Can someone suggest a good string hash function for a string
of length ranging from 7 to 13?

Globally, everything I've seen tends to indicate that FNV (see
http://www.isthe.com/chongo/tech/comp/fnv/") is the best general
choice. It involves multiplication by an arbitrary value,
however, and on machines with slow multiplication, using a
Mersenne prime as multiplier may end up faster (since the
multiplication becomes a simple shift and subtract).

I've tested a number of hash codes in the past: there's a write
up of the results at
http://kanze.james.neuf.fr/code/Docs/html/Hashcode.html.

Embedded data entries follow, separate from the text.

Definition WSPongPeriodValid (c : Config) : option ConfigError :=
  if WSPongWait c <=? WSPingPeriod c
  then Some (PingNotBelowPong (WSPingPeriod c) (WSPongWait c)) else None.

(** The configuration is returned unchanged along with the error. *)
Definition Validate (c : Config) : Config * option ConfigError :=
  if (Port c =? "")%string then (c, Some PortEmpty)
  else if negb (HasPrefix (Port c) ":") then (c, Some (PortNoColon (Port c)))
  else match Atoi (TrimByte (Port c) ":") with
  | None => (c, Some (PortNotNumeric (Port c)))
  | Some _ =>
  if negb (existsb (String.eqb (LogLevel c)) ["debug"; "info"; "warn"; "error"]%string)
  then (c, Some (InvalidLogLevel (LogLevel c)))
  else if negb (existsb (String.eqb (LogFormat c)) ["json"; "text"]%string)
  then (c, Some (InvalidLogFormat (LogFormat c)))
  else if ReadTimeout c <=? 0 then (c, Some ReadTimeoutNotPositive)
  else if IdleTimeout c <=? 0 then (c, Some IdleTimeoutNotPositive)
  else match WSPongPeriodValid c with
       | Some err => (c, Some err)
       | None => (c, None)
       end
  end.

(** ** The other readers of [PORT] *)

(** [web.DefaultPort] *)
Definition DefaultPort (Getenv : string -> string) (fallback : string) : string :=
  let p := Getenv "PORT"%string in
  if (p =? "")%string then fallback
  else match Atoi p with
       | Some _ => (":" ++ p)%string
       | None => fallback
       end.

(** The URL the probe [--health] asks. *)
Definition healthURL (Getenv : string -> string) : string :=
  let port := Getenv "PORT"%string in
  let port := if (port =? "")%string then ":8082"%string else port in
  let port := match String.get 0 port with
              | Some c => if Ascii.eqb c ":" then port else (":" ++ port)%string
              | None => port
              end in
  ("http://localhost" ++ port ++ "/health")%string.

(** ** Lemmas *)

Lemma override_ind {A} (P : A -> Prop) v old f : P old -> (forall v, P (f v)) -> P (override v old f).
Proof. unfold override. by destruct (v =? "")%string. Qed.

Lemma parsed_ind (P : Z -> Prop) parse ok old v : P old ->
  (forall s n, parse s = Some n -> ok n = true -> P n) -> P (parsed parse ok old v).
Proof.
  intros Hold Hok. unfold parsed. destruct (parse v) as [n|] eqn:E; [|done].
  destruct (ok n) eqn:En; [by eapply Hok|done].
Qed.

(** A positive (or natural) [int64] from a parser that stays in range. *)
Lemma override_positive parse v old : (forall s n, parse s = Some n -> in_int n) -> 0 < old <= max_int ->
  0 < override v old (parsed parse (fun n => 0 <? n) old) <= max_int.
Proof.
  intros Hp Hold. apply override_ind; [done|]. intros w. apply parsed_ind; [done|].
  intros s n Hs Hn. destruct (Hp s n Hs). lia.
Qed.

Lemma override_natural parse v old : (forall s n, parse s = Some n -> in_int n) -> 0 <= old <= max_int ->
  0 <= override v old (parsed parse (fun n => 0 <=? n) old) <= max_int.
Proof.
  intros Hp Hold. apply override_ind; [done|]. intros w. apply parsed_ind; [done|].
  intros s n Hs Hn. destruct (Hp s n Hs). lia.
Qed.

Lemma normalizePort_prefix v : HasPrefix (normalizePort v) ":" = true.
Proof.
  unfold normalizePort. destruct (HasPrefix v ":") eqn:E; [done|]. cbn. by destruct v.
Qed.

I googled and found a webpage (GeneralHashFunctions) of Arash
Partow (http://www.partow.net) on which there are a number of
hash functions.

Most of his examples seem rather dated. Some are among the
"known bad algorithms" which I didn't bother testing. Still, it
would only require a couple of lines of code to add them to the
test suite. (Since I did the write up, I've added CRC hashing,
for example.) Since one or two of them seem to be widely used,
it is probably worth doing. It would also be worth modifying
the test (which is in the code available at my site) so that I
could get more statistics than simple run-time.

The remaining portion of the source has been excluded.